Busted: Scott Thomas Beauchamp claims bebunked by Army internal investigation, TNR’s credibility takes severe hit

Confederate Yankee has the details. In summary, he writes:

Let’s look at that once more: “members of Thomas’ platoon and company were all interviewed and no one could substantiate his claims.”

Presumably thorough, in-person interviews of all of Alpha Company, 1/18 Infantry, Second Brigade Combat Team, First Infantry Division, and Beauchamp’s platoon within Alpha Company by military investigators, and not one of those soldiers could confirm Beauchamp’s stories as told in The New Republic.

Note that the investigation didn’t just stop by stating that the claims were uncorroborated; Col. Boylan states categorically that Beauchamp’s allegations were false. Not a lot of wiggle room there.

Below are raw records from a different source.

(** * ImageUploader: the upload-then-poll component as an event-driven machine

    Shallow embedding of [src/frontend/image-resizer-frontend/src/ImageUploader.tsx]
    (the polling revision of the component: [stopPolling],
    [pollForProcessedImage], [handleFileChange], [handleUpload] and the two
    [useEffect] hooks).

    The component is single-threaded and callback driven.  A [World] holds the
    React state of the component, the [pollIntervalRef] ref, and the part of
    the JavaScript run time the handlers talk to: the active [setInterval]
    registrations, the axios requests that are in flight together with the
    continuation waiting for each of them, and the list of requests issued so
    far.  Every callback of the source is a function [World -> World]; an
    [Event] chooses which callback the event loop runs next. *)

From Stdlib Require Import ZArith String List Lia DecimalString.
From stdpp Require Import base option gmap strings.

Local Open Scope string_scope.
Local Open Scope list_scope.

(** ** JavaScript values *)

(** A [number] as the component sees it: byte counts, attempt numbers and
    percentages are integers; a division by zero yields an infinity or NaN. *)
Inductive JsNumber :=
  | Num (z : Z)
  | PosInfinity
  | NegInfinity
  | NaN.

(** What a [catch] clause can receive: an [AxiosError] (optionally carrying the
    HTTP response: [error.response?.status], [error.response?.data?.message]),
    another [Error], or any other thrown value. *)
Inductive JsError :=
  | AxiosError (status : option Z) (dataMessage : option string) (message : string)
  | PlainError (message : string)
  | Thrown.

(** The [File] picked in the input element; its bytes are opaque. *)
Record File := { name : string; type : string }.

(** Truthiness of a string and of a [string | null]. *)
Definition truthy (s : string) : bool := negb (String.eqb s EmptyString).

Definition truthy_opt (o : option string) : bool :=
  match o with
  | Some s => truthy s
  | None => false
  end.

(** [a || b] where [a] may be undefined. *)
Definition or_else (a : option string) (b : string) : string :=
  match a with
  | Some s => if truthy s then s else b
  | None => b
  end.

(** [a || b] on two strings. *)
Definition or_str (a b : string) : string := if truthy a then a else b.

(** [String.prototype.includes]. *)
Fixpoint includes (s sub : string) : bool :=
  String.prefix sub s ||
  match s with
  | EmptyString => false
  | String _ rest => includes rest sub
  end.

(** An integer interpolated in a template literal. *)
Definition string_of_Z (z : Z) : string := NilZero.string_of_int (Z.to_int z).

(** [Math.round (a / b)]: the nearest integer, halves rounded up.  On integer
    operands the quotient is exact in the rationals and
    [floor (a/b + 1/2) = floor ((2a + b) / 2b)]; [Z.div] is the floor division.
    (The source divides in double precision: the rounded double is the same
    integer for [0 <= a <= 100 * b] and byte counts below [EXACT_BYTES], the
    bound under which the value shown is stated.) *)
Definition round_div (a b : Z) : JsNumber :=
  if (b =? 0)%Z then
    if (0 <? a)%Z then PosInfinity
    else if (a <? 0)%Z then NegInfinity
    else NaN
  else Num ((2 * a + b) / (2 * b))%Z.

(** ** Component state *)

Record ReactState := {
  selectedFile : option File;
  uploadProgress : JsNumber;
  isUploading : bool;
  errorMessage : option string;
  processedImageUrl : option string;
  statusMessage : string
}.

It appears that the proverbial ball is now in The New Republic‘s court. It will be interesting to see what their next move will be.

Lawhawk writes:

TNR has a lot more to worry about since they claim to have substantiated matters with a bunch of anonymous sources. If they want to stand by the story, they’re going to have to do more than provide anonymous sources. They’re going to have to name names – who supposedly corroborated these stories for them and how did they come by such knowledge. How is it that TNR was able to obtain this information and the US Army, who interviewed members of Beauchamp’s unit, was not.

They’re now on vacation, which doesn’t make this any easier for them. Perhaps hoping that things will blow over in the interim will not make this go away either. ScottScam is a stain on the publication, one on par with the Stephen Glass incident. They should have known better and it will be interesting to see how they respond to the latest email from the US Army on the matter.

Franklin Foer, editor of TNR, has stood by this story, knowing full well that the facts were running against him. He’s claimed that the magazine had vetted the story before publication and its reexamination of the story found corroboration other than the relocation of the dining hall incident from Iraq’s FOB Falcon to Kuwait’s Camp Buehring, a not insignificant matter, even though it was passed off as such.

Yep.

TNR’s credibility was seriously in question already. This revelation damages it even more in the eyes of people who are more interested in truth. Those who are only interested in being told only what they want to hear about our military in Iraq – even if what they’re being told is an outright lie – will remain defiant and outright indignant even in the face of the obvious deception that has been perpetrated by TNR. Once more, I’ll ask:

If conservatives and members of the military are so awful, why do liberals continually have to either make up or at the very least embellish stories about them? I mean, shouldn’t the material they have on us be so voluminous that there’d be no reason to make up or embellish stories?